Krefeld: CDU wirft der Stadt Konzeptlosigkeit bei der Innenstadtplanung vor

Krefeld: CDU wirft der Stadt Konzeptlosigkeit bei der Innenstadtplanung vor

Der Vorstand der CDU im Stadtbezirk Mitte kritisiert die "mangelnde Nachhaltigkeit der Innenstadtplanung" durch die Verwaltungsspitze. Man habe "voller Interesse die SPD-Veranstaltung mit Planungsdezernent Martin Linne verfolgt", doch seien dabei "anscheinend Antworten auf viele offene Fragen ausgeblieben, die den Bewohnern und Besuchern der Innenstadt auf den Nägeln brennen", so die neue Stadtbezirksvorsitzende Carla Stomps.

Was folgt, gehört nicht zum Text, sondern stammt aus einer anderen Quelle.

(** * FocusTask voice session: scheduler, tool bridge and credential logic

    A shallow embedding of the voice-session code of [App] (the React
    component whose source follows the type declarations in
    [src/types.ts]) and of the properties its specification states about
    it.

    Modelling conventions.
    - A JavaScript string is a sequence of code units; the model covers
      code units below 256, one [ascii] each.
    - Audio time ([AudioContext.currentTime], [AudioBuffer.duration],
      [nextStartTimeRef]) is counted in whole ticks of the output clock,
      a natural number [N]; rounding of doubles is not modelled.
    - React state setters are applied at once; the mirror [tasksRef] is
      refreshed only by the effect that runs after a render.
    - An [async] handler runs to its end before the next event is
      dispatched, and the output clock does not advance meanwhile.
    - [triggerSound] only drives the feedback synthesiser of
      [utils/audio], which keeps no state of the component; the sounds
      played are not recorded. *)

From Stdlib Require Import NArith Lia Ascii String.
From Stdlib Require Import DecimalString DecimalN DecimalPos.
From stdpp Require Import base option list strings gmap.

Local Open Scope string_scope.

(** ** JavaScript string primitives used by the handlers *)

Module JsString.

Definition code (c : ascii) : N := N_of_ascii c.

(** [String.prototype.toLowerCase] on one code unit below 256: the
    letters A-Z and the Latin-1 capitals U+00C0-U+00DE (the
    multiplication sign U+00D7 apart) move up by 32. *)
Definition lowerChar (c : ascii) : ascii :=
  let n := code c in
  if ((65 <=? n) && (n <=? 90))%N then ascii_of_N (n + 32)
  else if ((192 <=? n) && (n <=? 222) && negb (n =? 215))%N
       then ascii_of_N (n + 32)
  else c.

Fixpoint toLowerCase (s : string) : string :=
  match s with
  | EmptyString => EmptyString
  | String c s' => String (lowerChar c) (toLowerCase s')
  end.

(** [s.startsWith(p)] *)
Fixpoint startsWith (s p : string) {struct p} : bool :=
  match p, s with
  | EmptyString, _ => true
  | String _ _, EmptyString => false
  | String b p', String a s' => bool_decide (a = b) && startsWith s' p'
  end.

(** [s.includes(search)]: [search] occurs at some position of [s]. *)
Fixpoint includes (s search : string) : bool :=
  startsWith s search ||
  match s with
  | EmptyString => false
  | String _ s' => includes s' search
  end.

(** White space and line terminators of ECMAScript among the code units
    below 256: TAB, LF, VT, FF, CR, SP and NBSP. *)
Definition isWhitespace (c : ascii) : bool :=
  let n := code c in
  ((9 <=? n) && (n <=? 13) || (n =? 32) || (n =? 160))%N.

Fixpoint trimStart (s : string) : string :=
  match s with
  | EmptyString => EmptyString
  | String c s' => if isWhitespace c then trimStart s' else s
  end.

Fixpoint trimEnd (s : string) : string :=
  match s with
  | EmptyString => EmptyString
  | String c s' =>
      match trimEnd s' with
      | EmptyString => if isWhitespace c then EmptyString
                       else String c EmptyString
      | r => String c r
      end
  end.

(** [s.trim()] *)
Definition trim (s : string) : string := trimEnd (trimStart s).

(** JavaScript truthiness of a string: only the empty string is falsy. *)
Definition truthy (s : string) : bool :=
  match s with EmptyString => false | _ => true end.

(** A string that is empty or consists of white space only. *)
Fixpoint blank (s : string) : bool :=
  match s with
  | EmptyString => true
  | String c s' => isWhitespace c && blank s'
  end.

(** [parts.join(sep)] *)
Fixpoint join (sep : string) (parts : list string) : string :=
  match parts with
  | [] => EmptyString
  | [x] => x
  | x :: rest => x ++ sep ++ join sep rest
  end.

End JsString.

(** ** The component state *)

Module App.

Import JsString.

(** [Task] of the type declarations. *)
Record Task := {
  id : string;
  text : string;
  completed : bool;
  createdAt : N
}.

(** One [AudioBufferSourceNode] on which [start] was called: the [when]
    argument of [start], the duration of its buffer and the reading of
    the output clock at the call. *)
Record SourceNode := {
  when : N;
  duration : N;
  calledAt : N
}.

(** A source node is named by its rank among the nodes started. *)
Definition handle := nat.

(** One entry of [msg.toolCall.functionCalls]. [call_text] is
    [(fc.args as any).text]: [None] when the argument is missing. *)
Record FunctionCall := {
  call_id : string;
  call_name : string;
  call_text : option string
}.

(** The payload of [session.sendToolResponse]. *)
Record FunctionResponse := {
  resp_id : string;
  resp_name : string;
  resp_result : string
}.

(** The parts of a [LiveServerMessage] the handler reads. *)
Record LiveServerMessage := {
  audioData : option string;
  interrupted : bool;
  toolCall : option (list FunctionCall)
}.
(** X9.  The clock is read only for accepted readings, once at the report
    check and once more when the window restarts: after a run from the
    state the module is loaded in, it has been read at most twice per
    accepted reading, and [window_start] is one of the readings it has
    given. *)
Theorem window_start_is_a_clock_reading messages rolling_window window_size :
  let st := state_of (poll messages rolling_window window_size initial_state) in
  (exists k, (k < time_calls st)%nat /\ window_start st = time_time k)
  /\ (1 <= time_calls st <= 1 + 2 * length (readings messages))%nat.
Proof.
  intros st.
  assert (H : forall ms s,
             window_start_is_a_reading s ->
             let s' := state_of (poll ms rolling_window window_size s) in
             window_start_is_a_reading s'
             /\ (time_calls s <= time_calls s'
                 <= time_calls s + 2 * length (readings ms))%nat).
  { induction ms as [|m ms IH]; intros s Hs s'; subst s'.
    - change (state_of (poll [] rolling_window window_size s)) with s.
      split; [exact Hs|simpl; lia].
    - rewrite poll_cons_state.
      destruct (process_message_clock m rolling_window window_size s Hs)
        as [Hs1 Hc1].
      destruct (IH _ Hs1) as [Hs2 Hc2].
      split; [exact Hs2|].
      assert (E : readings (m :: ms) = readings [m] ++ readings ms)
        by apply (readings_app [m] ms).
      rewrite E, length_app. lia. }
  assert (Hinit : window_start_is_a_reading initial_state)
    by (exists 0%nat; split; [simpl; lia|reflexivity]).
  destruct (H messages initial_state Hinit) as [Hw Hc].
  fold st in Hw, Hc. simpl in Hc. split; [exact Hw|lia].
Qed.

(** X10.  An analytics block is printed only by a call that has just
    redrawn the chart, and, in a run from the state the module is loaded
    in, the total it shows is the number of bars of that chart, the number
    of readings in the history. *)
Theorem report_total_is_the_number_of_bars prefix message
    rolling_window window_size total avg :
  let st := state_of (poll prefix rolling_window window_size initial_state) in
  let call := process_message message rolling_window window_size st in
  In (Analytics total avg) (output_of call) ->
  exists colors,
    In (Bar_chart (timestamps (state_of call)) (temperatures (state_of call))
                  colors)
       (output_of call)
    /\ total = Z.of_nat (length (timestamps (state_of call)))
    /\ total = Z.of_nat (length (readings (prefix ++ [message])))
    /\ length colors = length (temperatures (state_of call)).
Proof.
  intros st call Hin. subst call.
  assert (Hin' : In (Analytics total avg)
                    (reports (output_of (process_message message
                                           rolling_window window_size st))))
    by (apply In_reports; now split).
  apply process_message_report_inv in Hin
    as (ts & temp & size & E & _ & _ & Htot & _ & Hst).
  rewrite process_message_reports, E, accepted_body_reports in Hin'.
  destruct (result_of (record_reading ts temp st)) as [u|e] eqn:Hrec;
    [|destruct Hin'].
  destruct (result_of (update_chart (after_reading ts temp st))) as [u'|e]
    eqn:Hchart; [|destruct Hin'].
  clear Hin'.
  pose proof (process_message_charts message rolling_window window_size st)
    as Hcharts.
  rewrite E, accepted_body_charts, Hrec in Hcharts.
  unfold result_of in Hchart. rewrite update_chart_eq in Hchart.
  unfold chart_due in Hcharts.
  destruct SMOKER_HIGH_TEMP_THRESHOLD_F as [thr|e]; [|discriminate].
  destruct (bar_colors thr _) as [cs|e] eqn:Hcs; [|discriminate].
  destruct (pyplot _ _ cs); [discriminate|].
  rewrite Hst.
  destruct (history_after_prefix prefix message ts temp rolling_window
              window_size E) as (Hts & Htemp & Htotal & _).
  fold st in Hts, Htemp, Htotal.
  exists cs. cbn [window_restarted timestamps temperatures].
  split.
  - assert (Hc : In (Bar_chart (timestamps (after_reading ts temp st))
                               (temperatures (after_reading ts temp st)) cs)
                    (charts (output_of (process_message message
                                          rolling_window window_size st))))
      by (rewrite Hcharts; now left).
    now apply In_charts in Hc as [Hc _].
  - apply bar_colors_inv in Hcs as [-> _].
    rewrite Htot, Htotal, Hts, !length_map. now repeat split.
Qed.
Lemma C6_witness :
  let fr := mkFrame (engine 5) [] missing_value in
  let lv := mkLocals [0] 0%Z
              (LloydStep_new (LT := NaiveKMeans unit) missing_value tt)
              empty_mat in
  exists t1 fr1 lv1 cNorm,
    lloyd_iterate lv fr = Outcome t1 fr1 (Ok (lv1, cNorm)) /\
    isnan cNorm || isinf cNorm = true /\
    clamp_residual cNorm = lit_1e_4.
Proof.
  cbv zeta. do 4 eexists.
  refine ((fun H1 H2 => conj H1 (conj H2
             (proj1 (C6_anomalous_residual_keeps_iterating
                       missing_value 1 _ _ _ _ _ _ H1 H2)))) _ _).
  - vm_compute. reflexivity.
  - vm_compute. reflexivity.
Defined.

Lemma C7_witness :
  let fr := mkFrame (engine 5) [] empty_mat in
  ipp_Cluster = ReturnsAssignments round_robin /\
  round_robin (partitioner (this fr)) four 2 = (tt, [0; 1; 0; 1]) /\
  valid_assignments four 2 [0; 1; 0; 1] /\
  initial_centroids four 2 false fr =
  Outcome [Call_partitioner]
          (set_centroids (mean_centroids four 2 [0; 1; 0; 1])
                         (set_partitioner tt fr))
          (Ok tt).
Proof.
  cbv zeta.
  refine ((fun H : valid_assignments four 2 [0; 1; 0; 1] =>
             conj eq_refl (conj eq_refl (conj H
               (proj1 (C7_initial_centroids_are_cluster_means
                         four 2 (mkFrame (engine 5) [] empty_mat)
                         round_robin tt [0; 1; 0; 1]
                         eq_refl eq_refl H))))) _).
  split; [reflexivity|]. repeat constructor.
Defined.

(** C8, as stated, fails in two ways.  A first run that stops on its
    iteration limit leaves centroids from which the engine runs two more
    iterations.  So does a first run that has converged: on the points 0,
    2 + 2^-20 and 3 it stops after one iteration with the residual 2^-19,
    which is below the threshold, and a second run from the centroids it
    hands back moves the middle point to the other cluster and takes two
    iterations. *)
Lemma C8_counterexample_second_run_iterates_twice :
  let capped := Cluster (LT := NaiveKMeans unit) 10 line 2 true
                  (line_start 2) in
  let after_capped := Cluster (LT := NaiveKMeans unit) 10 line 2 true
                        (out_state capped) in
  let converged := Cluster (LT := NaiveKMeans unit) 10 near_tie 2 true
                     near_tie_start in
  let after_converged := Cluster (LT := NaiveKMeans unit) 10 near_tie 2 true
                           (out_state converged) in
  (out_val capped = Ok tt /\
   out_val after_capped = Ok tt /\
   iterations_run (out_trace after_capped) = 2) /\
  (out_trace converged =
   [Call_Iterate Other; Info_iteration 1 (dyadic 1 (-19));
    Info_converged 1; Info_distance_calculations 6] /\
   gt (dyadic 1 (-19)) lit_1e_5 = false /\
   out_val converged = Ok tt /\
   out_val after_converged = Ok tt /\
   iterations_run (out_trace after_converged) = 2).
Proof. cbv zeta. split_and!; vm_compute; reflexivity. Qed.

"Ostwall und Südwall - einstige Prachtstraßen - werden immer wieder mit hohen Ausgaben verschönert, aber wo bleibt die Nachhaltigkeit?", moniert Stomps. "Wo sind Instandhaltungsprogramme und Reinigungsintervalle nach Neuinvestitionen festgeschrieben, und wie werden diese kontrolliert? Wer zeichnet dafür verantwortlich, und wie wird unsere Innenstadt davor bewahrt, zu vermüllen?" Dezernent Linne habe erkannt, "dass es Menschen gibt, die sich nicht an die Regeln des Umgangs mit Mitmenschen und Umwelt halten", so die CDU-Politikerin. "Aber wo ist seine Lösung - oder zumindest ein Lösungsansatz?" Die "ordentlichen Bewohner der Innenstadt" sähen sich damit konfrontiert, "dass ihre Immobilien an Wert verlieren, da das Umfeld verkommt", beklagt die Christdemokratin. "Sind es aber nicht gerade diese Innenstadtbewohner, die mit hohen Investitionen unsere Innenstadt erhalten und mit gepflegten Häusern zum Erscheinungsbild unser Stadt beitragen?"

Stomps gibt zu bedenken: "In den Außenbezirken bekommt man von den Problemen nicht so viel mit, da herrscht eine bessere Selbstkontrolle der Nachbarschaft, die dazu führt, dass jeder vor seiner Tür kehrt. Das ist in der Innenstadt so leider nicht der Fall." Deswegen fordert die CDU-Mitte, "dass die Stadtspitze sich endlich ihrer Verantwortung stellt". Eine gewünschte Vielfalt bedürfe "einer stringenteren Führung, damit es für alle verlässliche Regeln gibt". Stomps: "Was die Innenstadtbewohner allerdings nicht mehr wünschen, ist, dass sie wie im Fall der Westwall-Öffnung am Ring durch die Manege geführt und mit ungenauen Aussagen vertröstet werden." Daher fordert die Union im Stadtbezirk Mitte, unterstützt von den Innenstadt-Bürgervereinen, "neuerlich und mit Nachdruck" die Öffnung des Westwalls.